Pypika is a Python API for building SQL queries. The motivation behind PyPika is to provide a simple interface for building SQL queries without limiting the flexibility of handwritten SQL.

PyPika is a fast, expressive and flexible way to replace handwritten SQL. Validation of SQL correctness is not an explicit goal of the project. Instead you are encouraged to check inputs you provide to PyPika or appropriately handle errors raised from your SQL database.

After the queries have been built you need to interact with the database with other libraries.

Installation

pip install pypika

Usage

The main classes in pypika are pypika.Query, pypika.Table, and pypika.Field.
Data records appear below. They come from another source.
Lemma lists_ids_elements ev (ids : gset N) :
  lists_ids ev (Event.set_audio_file_ids (elements ids) ev) ids.
Proof.
  unfold lists_ids. cbn. split_and!; [done|done|apply NoDup_elements|].
  intros audio_id. apply elem_of_elements.
Qed.

(** The call as a [result] is the call on the object with the object
    dropped when it raises. *)
Lemma link_rounds_for_each depth rounds s :
  for_each rounds (link_event depth) s =
    match link_rounds depth rounds s with
    | (s', Ok _) => Ok s'
    | (_, Raise e) => Raise e
    end.
Proof.
  revert s. induction rounds as [|i rounds IH]; intros s;
    cbn [for_each link_rounds]; [done|].
  destruct (link_event depth i s) as [s1|e]; cbn [bind]; [apply IH|done].
Qed.

(** The rounds for the places from [start] on stop at some place [k]: the
    end of the list when they return, the place of an event whose
    resolution raises when they raise.  The events ahead of [k] are
    resolved, the others untouched. *)
Lemma link_rounds_spec depth s0 n start s s' r :
  same_graph s0 s →
  length (events s) = (start + n)%nat →
  link_rounds depth (seq start n) s = (s', r) →
  ∃ k, (start ≤ k ≤ start + n)%nat ∧
    same_graph s0 s' ∧
    length (events s') = length (events s) ∧
    (∀ j, (j < start ∨ k ≤ j)%nat → events s' !! j = events s !! j) ∧
    (∀ j ev, (start ≤ j < k)%nat → events s !! j = Some ev →
       ∃ ids,
         resolve_event depth s0 ev = Ok ids ∧
         events s' !! j = Some (Event.set_audio_file_ids (elements ids) ev) ∧
         is_Some (event_audio_map s' !! str (Event.id ev))) ∧
    (∀ key, is_Some (event_audio_map s !! key) →
            is_Some (event_audio_map s' !! key)) ∧
    match r with
    | Ok _ => k = (start + n)%nat
    | Raise e =>
        ∃ ev, events s !! k = Some ev ∧ resolve_event depth s0 ev = Raise e
    end.
Proof.
  revert start s. induction n as [|n IH]; intros start s Hg Hlen.
  { cbn [seq link_rounds]. intros [= <- <-]. exists start.
    split_and!; try done; try lia. }
  cbn [seq link_rounds].
  destruct (events s !! start) as [ev|] eqn:Hev.
  2:{ apply lookup_ge_None in Hev. lia. }
  rewrite (link_event_unfold _ _ _ _ Hev), (resolve_event_same _ s0 s) by done.
  destruct (resolve_event depth s0 ev) as [ids|e] eqn:Hids; cbn [bind].
  2:{ intros [= <- <-]. exists start.
      split_and!; try done; try lia. by exists ev. }
  set (s1 := set_event_audio _ _ _). intros Hrest.
  assert (same_graph s0 s1) as Hg1 by exact Hg.
  destruct (IH (S start) s1 Hg1) as
    (k & Hk & Hg' & Hlen' & Hout & Hin & Hmap & Hr); [|exact Hrest|].
  { unfold s1; cbn. rewrite length_insert. lia. }
  exists k. split_and!; try done; try lia.
  - rewrite Hlen'. unfold s1; cbn. by rewrite length_insert.
  - intros j Hj. rewrite Hout by lia. unfold s1; cbn.
    by rewrite list_lookup_insert_ne by lia.
  - intros j ev' Hj Hev'. destruct (decide (j = start)) as [->|Hne].
    + assert (ev' = ev) as -> by congruence. exists ids. split_and!; [done| |].
      * rewrite Hout by lia. unfold s1; cbn.
        apply list_lookup_insert_eq. by eapply lookup_lt_Some.
      * apply Hmap. unfold s1; cbn. rewrite lookup_insert_eq. eauto.
    + apply (Hin j ev'); [lia|]. unfold s1; cbn.
      by rewrite list_lookup_insert_ne by lia.
  - intros key Hkey. apply Hmap. unfold s1; cbn.
    destruct (decide (str (Event.id ev) = key)) as [->|Hne].
    + rewrite lookup_insert_eq. eauto.
    + by rewrite lookup_insert_ne.
  - destruct r as [u|e]; [lia|].
    destruct Hr as (ev' & Hev' & Hraise). exists ev'. split; [|done].
    revert Hev'. unfold s1; cbn.
    destruct (decide (k = start)) as [->|Hne]; [lia|].
    by rewrite list_lookup_insert_ne by lia.
Qed.

(** The same for the whole call, in the terms of [assigned]. *)
Lemma link_audio_to_events_in_place_spec depth self self' r :
  link_audio_to_events_in_place depth self = (self', r) →
  ∃ k, (k ≤ length (events self))%nat ∧
    assigned self self' 0 k ∧
    (∀ j ev, (j < k)%nat → events self !! j = Some ev →
             returns (resolve_event depth self ev)) ∧
    match r with
    | Ok _ => k = length (events self)
    | Raise e =>
        ∃ ev, events self !! k = Some ev ∧
              resolve_event depth self ev = Raise e
    end.
Proof.
  intros Hrun.
  destruct (link_rounds_spec depth self (length (events self)) 0 self self' r)
    as (k & Hk & (Hc & Hs & Ha & Haf) & Hlen & Hout & Hin & Hmap & Hr);
    [done|done|exact Hrun|].
  exists k. split_and!; [lia| | |done].
  - unfold assigned. split_and!; try done.
    intros j ev Hj Hev. destruct (Hin j ev) as (ids & Hids & Hj' & Hkey);
      [lia|done|].
    exists ids, (Event.set_audio_file_ids (elements ids) ev).
    split_and!; [done|apply lists_ids_elements| |done].
    by eapply resolve_event_indexed.
  - intros j ev Hj Hev. destruct (Hin j ev) as (ids & Hids & _); [lia|done|].
    by exists ids.
Qed.

(** *** Cycles *)

Lemma tc_first_step {A} (R : relation A) a b :
  tc R a b → ∃ y, R a y ∧ rtc R y b.
Proof.
  intros [x z Hxz|x y z Hxy Hyz].
  - exists z. split; [done|constructor].
  - exists y. split; [done|by apply tc_rtc].
Qed.

Lemma runs_into_cycle_step self obj_id :
  runs_into_cycle self obj_id →
  sounds self !! obj_id = None ∧
  ∃ c child,
    containers self !! obj_id = Some c ∧
    child ∈ playlist_children c ∧
    runs_into_cycle self child.
Proof.
  intros (c0 & Hpath & Hcycle).
  assert (∃ y, calls self obj_id y ∧ rtc (calls self) y c0)
    as (y & (Hs & c & Hc & Hy) & Hrest).
  { destruct Hpath as [x|x y z Hxy Hyz]; [by apply tc_first_step|eauto]. }
  split; [done|]. exists c, y. split_and!; [done|done|]. by exists c0.
Qed.

(** A loop whose rounds raise nothing but [e] raises [e] when one of its
    rounds always does. *)
Lemma for_each_Raise {A S} (xs : list A) (body : A → S → result S) e x0 s :
  (∀ x s, raises_only [e] (body x s)) →
  x0 ∈ xs →
  (∀ s, body x0 s = Raise e) →
  for_each xs body s = Raise e.
Proof.
  intros Honly Hin Hx0. revert s.
  induction xs as [|x xs IH]; intros s; [by apply elem_of_nil in Hin|].
  cbn [for_each]. apply elem_of_cons in Hin as [<-|Hin].
  - by rewrite Hx0.
  - destruct (body x s) as [s1|e'] eqn:Hb; cbn [bind]; [by apply IH|].
    apply Honly in Hb. by apply list_elem_of_singleton in Hb as ->.
Qed.

(** On an object that runs into a cycle the recursion never bottoms out:
    whatever depth is allowed is used up. *)
Lemma _link_recursive_cycle depth self obj_id audio_set :
  runs_into_cycle self obj_id →
  _link_recursive depth self obj_id audio_set = Raise RecursionError.
Proof.
  revert obj_id audio_set.
  induction depth as [|depth IH]; intros obj_id audio_set Hrun; [done|].
  apply runs_into_cycle_step in Hrun as (Hs & c & child & Hc & Hchild & Hrun).
  cbn [_link_recursive]. rewrite Hs, Hc.
  rewrite decide_False by (by intros [? ?]).
  apply (for_each_Raise _ _ _ child); [|done|by intros; apply IH].
  intros. apply raises_only__link_recursive.
Qed.

Lemma _process_event_reference_cycle depth self target_id container_id c child
    audio_set :
  hands_over self target_id container_id →
  containers self !! container_id = Some c →
  child ∈ playlist_children c →
  runs_into_cycle self child →
  _process_event_reference depth self target_id audio_set = Raise RecursionError.
Proof.
  intros [Hcont Hover] Hc Hchild Hrun.
  assert (∀ S, _link_container_children depth self container_id S
               = Raise RecursionError) as Hraise.
  { intros S. unfold _link_container_children. rewrite Hc.
    apply (for_each_Raise _ _ _ child); [|done|].
    - intros. apply raises_only__link_recursive.
    - intros. by apply _link_recursive_cycle. }
  unfold _process_event_reference.
  destruct (actions self !! target_id) as [action|].
  - destruct Hover as [Hty Htarget]. rewrite Htarget.
    rewrite decide_True by done. by rewrite decide_True by done.
  - subst container_id. by rewrite decide_True by done.
Qed.

Lemma resolve_event_cycle depth self event :
  heads_into_cycle self event →
  resolve_event depth self event = Raise RecursionError.
Proof.
  intros (target_id & container_id & c & child & Hin & Hover & Hc & Hchild & Hrun).
  apply (for_each_Raise _ _ _ target_id); [|done|].
  - intros. apply raises_only__process_event_reference.
  - intros. by eapply _process_event_reference_cycle.
Qed.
from pypika import Query, Table, Field

Creating Tables

The entry point for creating tables is pypika.Query.create_table, which is used with the class pypika.Column. As with selecting data, first the table should be specified. This can be either a string or a pypika.Table. Then the columns, and constraints..

stmt = Query \
    .create_table("person") \
    .columns(
        Column("id", "INT", nullable=False),
        Column("first_name", "VARCHAR(100)", nullable=False),
        Column("last_name", "VARCHAR(100)", nullable=False),
        Column("phone_number", "VARCHAR(20)", nullable=True),
        Column("status", "VARCHAR(20)", nullable=False, default=ValueWrapper("NEW")),
        Column("date_of_birth", "DATETIME")) \
    .unique("last_name", "first_name") \
    .primary_key("id")

This produces:

CREATE TABLE "person" (
    "id" INT NOT NULL,
    "first_name" VARCHAR(100) NOT NULL,
    "last_name" VARCHAR(100) NOT NULL,
    "phone_number" VARCHAR(20) NULL,
    "status" VARCHAR(20) NOT NULL DEFAULT 'NEW',
    "date_of_birth" DATETIME,
    UNIQUE ("last_name","first_name"),
    PRIMARY KEY ("id")
)

It seems that they don't yet support the definition of FOREIGN KEYS when creating a new table.

Inserting data

Data can be inserted into tables either by providing the values in the query or by selecting them through another query.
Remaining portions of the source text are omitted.